Antonio De Luca

L’opera dell’artista Antonio De Luca acquisita dal Museo a cielo aperto di Denice, dedicato alla ceramica contemporanea
L’opera dell’artista Antonio De Luca installata nel borgo di Denice, nell’ambito del Museo a cielo aperto dedicato alla ceramica contemporanea

Nel museo

Frammenti
2011
Terracotta smaltata
cm 51 × 50
Opera acquisita nel 2011

Critica

Nelle immagini di Antonio De Luca si avverte il suo spirito inquieto che non riesce a fermarsi per considerare e soppesare quello che gli appare davanti, ma si emoziona e cerca di cogliere immediatamente la forma, il colore e l’essenza, con un gesto rapido per procedere in anticipo nel fissare quello che solo lui ha intravisto.

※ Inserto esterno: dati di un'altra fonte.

(* ===== verification/GbProofs.v ===== *)
(** Lemmas on the frame codec: the layout of a frame on the wire, and what
    the encoder and the decoder make of it. *)
From S2P Require Import Prelude GoText GoTime GbCodec.

(** ** Layout *)

(** The bytes the checksum covers: control unit, command and application
    data. *)
Definition wire_body (seq : list Z) (major minor : Z) (time source destination : list Z)
    (command : Z) (adu : list Z) : list Z :=
  seq ++ [major; minor] ++ time ++ source ++ destination
    ++ put_le_uint16 (Z.of_nat (length adu)) ++ [command] ++ adu.
Definition wire (body : list Z) : list Z := [64; 64] ++ body ++ [byte_sum body] ++ [35; 35].

Lemma wire_length body : length (wire body) = (length body + 5)%nat.
Proof. unfold wire. rewrite !length_app. cbn. lia. Qed.

Lemma wire_body_length seq major minor time source destination command adu :
  length seq = 2%nat → length time = 6%nat → length source = 6%nat → length destination = 6%nat →
  length (wire_body seq major minor time source destination command adu) = (25 + length adu)%nat.
Proof. intros. unfold wire_body. rewrite !length_app. cbn. lia. Qed.

Lemma encode_time_length t : length (encodeGB26875Time t) = 6%nat.
Proof. done. Qed.

(** The buffer the encoder fills is the frame of the layout. *)
Lemma build_wire seq source destination command adu t :
  length source = 6%nat → length destination = 6%nat → Z.of_nat (length adu) < 65536 →
  buildGB26875Frame seq source destination command adu t =
  wire (wire_body (put_le_uint16 seq) 1 3 (encodeGB26875Time t) source destination command adu).
Proof.
  intros Hs Hd Ha. unfold buildGB26875Frame, gb26875ControlLength.
  set (n := length adu). rewrite <-(app_nil_l (zeros _)).
  pose proof (encode_time_length t) as Ht.
  set (time := encodeGB26875Time t) in *. clearbody time.
  assert (Hw : wrap16 (Z.of_nat n) = Z.of_nat n) by (apply Z.mod_small; lia). rewrite Hw.
  assert (Hp : ∀ v, length (put_le_uint16 v) = 2%nat) by done.
  repeat (rewrite write_next; [|rewrite ?length_app, ?Hp; cbn [length]; lia..]).
  match goal with |- context [slice (?pre ++ zeros ?m) 2 (27 + n)] =>
    assert (Hsl : slice (pre ++ zeros m) 2 (27 + n) =
      wire_body (put_le_uint16 seq) 1 3 time source destination command adu) end.
  { unfold wire_body. fold n. rewrite !app_nil_l, <-!app_assoc.
    rewrite (slice_app_r [64; 64] _ 0 (25 + n)). rewrite !app_assoc, slice_app_l;
      [done|rewrite !length_app, !Hp; cbn [length]; fold n; lia]. }
  rewrite Hsl.
  repeat (rewrite write_next; [|rewrite ?length_app, ?Hp; cbn [length]; fold n; lia..]).
  match goal with |- _ ++ zeros ?m = _ => replace m with 0%nat
    by (rewrite ?Hp; cbn [length]; fold n; lia) end.
  unfold wire, wire_body, zeros. cbn [replicate]. by rewrite app_nil_r, app_nil_l, <-!app_assoc.
Qed.

(** ** Decoding *)

(** What a frame of the layout decodes to. *)
Definition frame_of `{Platform} (seq : list Z) (major minor : Z) (time source destination : list Z)
    (command : Z) (adu : list Z) : gb26875Frame :=
  mk_frame (le_uint16 seq) major minor (hex_upper source) (hex_upper destination) command adu
    (decodeGB26875Time time).

(** The 27 bytes before the application data. *)
Definition wire_head (seq : list Z) (major minor : Z) (time source destination : list Z) (size : Z)
    (command : Z) : list Z :=
  [64; 64] ++ seq ++ [major; minor] ++ time ++ source ++ destination ++ put_le_uint16 size ++ [command].

Lemma wire_split seq major minor time source destination command adu :
  let body := wire_body seq major minor time source destination command adu in
  wire body = wire_head seq major minor time source destination (Z.of_nat (length adu)) command
    ++ adu ++ [byte_sum body; 35; 35].
Proof. cbn zeta. unfold wire, wire_head. unfold wire_body at 1. by rewrite <-!app_assoc. Qed.

Ltac explode l := repeat (destruct l as [|?x l]; try discriminate).

(** Guards that do not fail. *)
Lemma fail_when_pass P `{Decision P} e : ¬ P → fail_when P e = Ok tt.
Proof. intros. by apply fail_when_ok. Qed.

Section with_platform.
Context `{Platform}.

Lemma decode_wire seq major minor time source destination command adu :
  length seq = 2%nat → length time = 6%nat → length source = 6%nat → length destination = 6%nat →
  Z.of_nat (length adu) ≤ 512 →
  decodeGB26875Frame (wire (wire_body seq major minor time source destination command adu)) =
  Ok (frame_of seq major minor time source destination command adu).
Proof.
  intros Hq Ht Hs Hd Ha.
  pose proof (wire_body_length seq major minor time source destination command adu Hq Ht Hs Hd) as Hb.
  pose proof (wire_split seq major minor time source destination command adu) as Hw. cbn zeta in Hw.
  set (body := wire_body _ _ _ _ _ _ _ _) in *. set (n := length adu) in *.
  set (h := wire_head _ _ _ _ _ _ _ _) in *.
  assert (Hh : length h = 27%nat) by (unfold h, wire_head; rewrite !length_app; cbn; lia).
  assert (Hbody : slice (wire body) 2 (27 + n) = body).
  { unfold wire. rewrite (slice_app_r [64; 64] _ 0 (25 + n)). by apply slice_app_l. }
  assert (Hadu : slice (wire body) 27 (27 + n) = adu).
  { rewrite Hw. pose proof (slice_app_r h (adu ++ [byte_sum body; 35; 35]) 0 n) as Hr.
    rewrite Hh in Hr. change (27 + 0)%nat with 27%nat in Hr. rewrite Hr. by apply slice_app_l. }
  assert (Htail : ∀ k, byte_at (wire body) (27 + n + k) = byte_at [byte_sum body; 35; 35] k).
  { intros k. rewrite Hw, app_assoc. unfold byte_at. rewrite app_nth2; rewrite length_app, Hh; [|lia].
    f_equal. unfold n. lia. }
  assert (Hlen : length (wire body) = (30 + n)%nat) by (rewrite wire_length; lia).
  assert (Hsize : le_uint16 (slice (wire body) 24 26) = Z.of_nat n).
  { transitivity (le_uint16 (put_le_uint16 (Z.of_nat n)));
      [|rewrite le_put_uint16; apply Z.mod_small; lia].
    f_equal. rewrite Hw. clear -Hq Ht Hs Hd. unfold h, wire_head. explode seq. explode time.
    explode source. by explode destination. }
  unfold decodeGB26875Frame, gb26875ControlLength, gb26875MaxDataLength. cbn zeta.
  rewrite Hsize, Nat2Z.id, Hbody, Hadu, Hlen.
  replace (30 + n - 2)%nat with (27 + n + 1)%nat by lia.
  replace (30 + n - 1)%nat with (27 + n + 2)%nat by lia.
  rewrite !Htail. pose proof (Htail 0%nat) as Hsum. rewrite Nat.add_0_r in Hsum. rewrite Hsum.
  cbn [byte_at nth].
  rewrite !fail_when_pass by (try lia; try (by intros [?|?]); by intros []).
  cbn [mbind res_bind]. unfold frame_of. rewrite Hw. clear -Hq Ht Hs Hd. unfold h, wire_head.
  explode seq. explode time. explode source. by explode destination.
Qed.

(** A buffer of 30 + n bytes, taken apart at the positions the decoder reads. *)
Lemma layout_of (data : list Z) n :
  length data = (30 + n)%nat →
  ∃ m1 m2 seq major minor time source destination l1 l2 command adu sum e1 e2,
    length seq = 2%nat ∧ length time = 6%nat ∧ length source = 6%nat ∧ length destination = 6%nat ∧
    length adu = n ∧
    data = ([m1; m2] ++ seq ++ [major; minor] ++ time ++ source ++ destination ++ [l1; l2; command])
      ++ adu ++ [sum; e1; e2].
Proof.
  intros Hlen. do 27 (destruct data as [|? data]; [discriminate Hlen|]). cbn in Hlen.
  assert (Hd : ∃ a b c, drop n data = [a; b; c]).
  { assert (Hl : length (drop n data) = 3%nat) by (rewrite length_drop; lia).
    destruct (drop n data) as [|a [|b [|c [|]]]]; try discriminate. by exists a, b, c. }
  destruct Hd as (a & b & c & Hd). rewrite <-(take_drop n data), Hd.
  eexists _, _, [_; _], _, _, [_; _; _; _; _; _], [_; _; _; _; _; _], [_; _; _; _; _; _], _, _, _,
    (take n data), a, b, c.
  split_and!; [done..| |reflexivity]. rewrite length_take. lia.
Qed.

(** Every frame the decoder accepts has the layout. *)
Lemma decode_inv data f :
  bytes_ok data → decodeGB26875Frame data = Ok f →
  ∃ seq major minor time source destination command adu,
    length seq = 2%nat ∧ length time = 6%nat ∧ length source = 6%nat ∧ length destination = 6%nat ∧
    Z.of_nat (length adu) ≤ 512 ∧
    data = wire (wire_body seq major minor time source destination command adu) ∧
    f = frame_of seq major minor time source destination command adu.
Proof.
  intros Hok Hdec. assert (Hf := Hdec). unfold decodeGB26875Frame, gb26875ControlLength in Hdec.
  inv_ok Hdec.
  set (n := Z.to_nat (le_uint16 (slice data 24 26))) in *.
  assert (Hlen : length data = (30 + n)%nat) by (apply dec_stable; intros Hne; apply Hr3; lia).
  assert (Hn : le_uint16 (slice data 24 26) = Z.of_nat n).
  { pose proof (le_uint16_range (slice data 24 26) ltac:(by apply bytes_ok_slice)).
    unfold n. by rewrite Z2Nat.id by lia. }
  destruct (layout_of data n Hlen) as (m1 & m2 & seq & major & minor & time & source & destination
    & l1 & l2 & command & adu & sum & e1 & e2 & Hq & Ht & Hs & Hd & Ha & Hdata).
  exists seq, major, minor, time, source, destination, command, adu.
  split; [done|]. split; [done|]. split; [done|]. split; [done|].
  unfold gb26875MaxDataLength in Hr2. split; [lia|].
  enough (Hw : data = wire (wire_body seq major minor time source destination command adu)).
  { split; [done|]. rewrite Hw, decode_wire in Hf by (try done; lia). congruence. }
  set (h := [m1; m2] ++ _) in Hdata. assert (Hh : length h = 27%nat) by (unfold h; rewrite !length_app; cbn; lia).
  assert (Htail : ∀ k, byte_at data (27 + n + k) = byte_at [sum; e1; e2] k).
  { intros k. rewrite Hdata, app_assoc. unfold byte_at. rewrite app_nth2; rewrite length_app, Hh; [|lia].
    f_equal. lia. }
  rewrite Hlen in Hr1. replace (30 + n - 2)%nat with (27 + n + 1)%nat in Hr1 by lia.
  replace (30 + n - 1)%nat with (27 + n + 2)%nat in Hr1 by lia. rewrite !Htail in Hr1.
  pose proof (Htail 0%nat) as Hsum. rewrite Nat.add_0_r in Hsum. rewrite Hsum in Hr4.
  cbn [byte_at nth] in Hr1, Hr4. clear Htail Hsum.
  assert (He1 : e1 = 35) by (apply dec_stable; tauto).
  assert (He2 : e2 = 35) by (apply dec_stable; tauto).
  assert (Hm : m1 = 64 ∧ m2 = 64) by (rewrite Hdata in Hr0; cbn in Hr0; split; apply dec_stable; tauto).
  destruct Hm as [-> ->]. apply dec_stable in Hr4.
  assert (Hl : [l1; l2] = put_le_uint16 (Z.of_nat n)).
  { rewrite <-Hn. assert (Hsl : slice data 24 26 = [l1; l2]).
    { rewrite Hdata. clear -Hq Ht Hs Hd. unfold h. explode seq. explode time. explode source.
      by explode destination. }
    rewrite Hsl. assert (Hlo : bytes_ok [l1; l2]) by (rewrite <-Hsl; by apply bytes_ok_slice).
    inversion Hlo as [|? ? ? Hlo']; inversion Hlo'. by rewrite put_le_uint16_le. }
  set (body := wire_body _ _ _ _ _ _ _ _).
  assert (Hpre : data = [64; 64] ++ body ++ [sum; e1; e2]).
  { rewrite Hdata. unfold h, body, wire_body. rewrite Ha, <-Hl, <-!app_assoc. done. }
  assert (Hsl : slice data 2 (27 + n) = body).
  { rewrite Hpre. rewrite (slice_app_r [64; 64] _ 0 (25 + n)). apply slice_app_l.
    unfold body. rewrite wire_body_length by done. lia. }
  rewrite Hpre. unfold wire. by rewrite <-Hsl, <-Hr4, He1, He2.
Qed.

(** Two frames that decode and differ in at most one byte are equal. *)
Lemma wire_one_byte body1 body2 i b :
  byte_ok b → bytes_ok body1 → bytes_ok body2 → length body1 = length body2 →
  <[i:=b]> (wire body1) = wire body2 → body1 = body2.
Proof.
  intros Hb H1 H2 Hlen Heq. unfold wire in Heq.
  destruct (decide (i < 2)%nat) as [Hi|Hi].
  { rewrite insert_app_l in Heq by done. apply app_inj_1 in Heq as [_ Heq]; [|by rewrite length_insert].
    by apply app_inj_1 in Heq as [? _]. }
  rewrite insert_app_r_alt in Heq by (cbn; lia). apply app_inj_1 in Heq as [_ Heq]; [|done].
  change (i - _)%nat with (i - 2)%nat in Heq. generalize dependent (i - 2)%nat. intros j Heq.
  destruct (decide (j < length body1)%nat) as [Hj|Hj].
  - rewrite insert_app_l in Heq by done.
    apply app_inj_1 in Heq as [Hb2 Heq]; [|by rewrite length_insert].
    injection Heq as Hsum. destruct (lookup_lt_is_Some_2 body1 j Hj) as [a Ha].
    rewrite (insert_take_drop _ _ _ Hj) in Hb2. pose proof (take_drop_middle _ _ _ Ha) as Hmid.
    rewrite <-Hmid in Hsum. rewrite <-Hb2 in Hsum. apply byte_sum_one in Hsum as ->; [congruence| |done].
    unfold bytes_ok in H1. rewrite Forall_lookup in H1. by eapply H1.
  - rewrite (insert_app_r_alt body1) in Heq by lia. by apply app_inj_1 in Heq as [? _].
Qed.
End with_platform.

(** ** Times *)

Definition bcd_ok (v : Z) : bool := decodeBCD (encodeBCD v) =? v.
Lemma decode_encode_BCD v : 0 ≤ v < 100 → decodeBCD (encodeBCD v) = v.
Proof.
  intros Hv. apply Z.eqb_eq. change (bcd_ok v = true).
  by apply (forallb_seqZ bcd_ok 0 100); [vm_compute|].
Qed.

(** A time of the years 2000 to 2099. *)
Definition gb_time (t : civil) : Prop := valid_time t = true ∧ 2000 ≤ c_year t < 2100.

Lemma bcd_civil_encode t : gb_time t → bcd_civil (encodeGB26875Time t) = t.
Proof.
  intros [Hv Hy]. destruct t as [y m d h mi s]. unfold valid_time, valid_civil in Hv.
  cbn [c_year c_month c_day c_hour c_minute c_second] in *.
  rewrite !andb_true_iff, !in_range_iff in Hv. destruct Hv as [[[[Hm Hd] Hh] Hmi] Hs].
  assert (Hd' : d ≤ 31) by (unfold days_in in Hd; repeat case_match; lia).
  unfold bcd_civil, encodeGB26875Time, byte_at.
  cbn [c_year c_month c_day c_hour c_minute c_second fmap list_fmap nth].
  assert (Hr : Z.rem y 100 = y - 2000).
  { rewrite Z.rem_mod_nonneg by lia. symmetry. apply (Z.mod_unique_pos _ _ 20); lia. }
  rewrite Hr, !decode_encode_BCD by lia. f_equal. lia.
Qed.

Lemma days_from_civil_day y m d : days_from_civil y m d = days_from_civil y m 1 + (d - 1).
Proof. unfold days_from_civil, day_of_era. lia. Qed.

(** In a zone of constant offset every civil time exists. *)
Lemma civil_in_fixed o t : valid_time t = true → civil_in (λ _, o) (date_in (λ _, o) t) = t.
Proof.
  intros Hv. unfold civil_in, date_in. cbn beta zeta.
  replace (_ + o) with (utc_seconds t); [by apply utc_civil_seconds|].
  unfold utc_seconds. cbn. rewrite (days_from_civil_day _ _ (c_day t)).
  destruct (Z.eqb_spec o 0); lia.
Qed.

Lemma decode_encode_time `{Platform} t :
  gb_time t → c_year (civil_in local_offset (date_in local_offset t)) = c_year t →
  decodeGB26875Time (encodeGB26875Time t) = date_in local_offset t * 1000.
Proof.
  intros Ht Hy. unfold decodeGB26875Time. rewrite decide_False by auto.
  rewrite bcd_civil_encode by done. cbn zeta. rewrite decide_False; [done|].
  destruct Ht as [Hv _]. unfold valid_time, valid_civil in Hv.
  rewrite !andb_true_iff, !in_range_iff in Hv. destruct Hv as [[[[Hm Hd] Hh] Hmi] Hs].
  assert (Hd' : c_day t ≤ 31) by (unfold days_in in Hd; repeat case_match; lia). lia.
Qed.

Le linee di colore e i segni incisi direttamente nella creta sono dei tocchi rapidi e qualche volta violenti per rendere bene l’intensità dell’emozione, ma più spesso per accennare soltanto e con sufficiente concretezza, le suggestioni e le emozioni che l’artista prova nell’avvertire e catturare brevi attimi della sua esistenza, soprattutto, tra i suoi affetti personali.

Biografia

(Pompei, 1977) Simone Frangi descrive così le sue opere: «Di fronte alle anomalie rappresentative di De Luca si impara a tenere un occhio aperto su ciò che c’è, ed un altro aperto su ciò che potrebbe esserci. Quello che individuiamo in termini di presenza è legato con un nodo al resto che scompare, che scivola fuori dai confini dell’immagine. Mentre un clima nostalgico e retrospettivo cerca di ritmare un eterno presente, già da sempre passato, che compare agli occhi in modo capriccioso. I visi scompaiono, scivolano fuori dalla presa, come quando proviamo ad afferrare l’acqua».

Ha allestito molte mostre personali tra le quali ricordiamo nel 2003 Nowhere Gallery at Saint James Show Room, Bordeaux curata da O. Vergani, Jerk, Christies Education, Parigi curata da R. Tassinario, Nowhere Gallery, Milano curata da R. Borghi, nel 2008 Nel giardino, Nowhere Gallery, Milano curata da S. Frangi, Olio su carta, Sala Comunale Esperide, Alessandria, curata da R. Tacchella, nel 2009 Segni Liquidi, Studio Lucio Fontana, Albissola (Sv) curata da C. Pesce, Chieperché, Globart Gallery, Acqui Terme, Madre, Nowhere Gallery, Milano curata da S. Frangi, nel 2010 Luci e ombre, Istituto Italiano di Cultura, Passagen Fair, Colonia, curata da C. Bertolino e R. Carpani, Espansioni Rarefatte, Casa d’Arte ViadeiMercati , Vercelli curata da L. Facelli, Espansioni Rarefatte, Installazione, Studio Dieci, Vercelli e nel 2011 Senza parole, Zaion Gallery, Biella curata da G. Caione, e Senza respiro, Villa Vidua, Conzano (Al) curata da C. Pesce e B. Dellavalle.

Intensa è anche la partecipazione a mostre collettive tra le quali vanno ricordate nel 2002 In Viaggio, Galleria En Plein Air, Pinerolo curata da T. Conti, In Viaggio, Galleria En Plein Air, Antiguo Museu de Castello Calle Caballeros, Castellò, (Spagna), Cartefatti, Galleria Studiolegale, Roma, nel 2009 900 Cento anni di Creatività in Piemonte, Palazzo Cuttica, Alessandria e sedi varie in Provincia, curata da M. Vescovo, M. L. Caffarelli e Dipingere col fuoco, Centro espositivo Comunale S. Stefano, Mondovì (Cn) curata da S. Poggi, nel 2010 Premio combact, mostra dei finalisti, Bottini dell’olio, Livorno, Studi Aperti arts festival, Ameno, (No) e nel 2011 The Affordable Art Fair , Galleria Il Vicolo (Ge), Amsterdam BimBumArt, Museo di Ameno, Ameno (No) curata da F. Gattoni. Vive e lavora a Valenza (Al).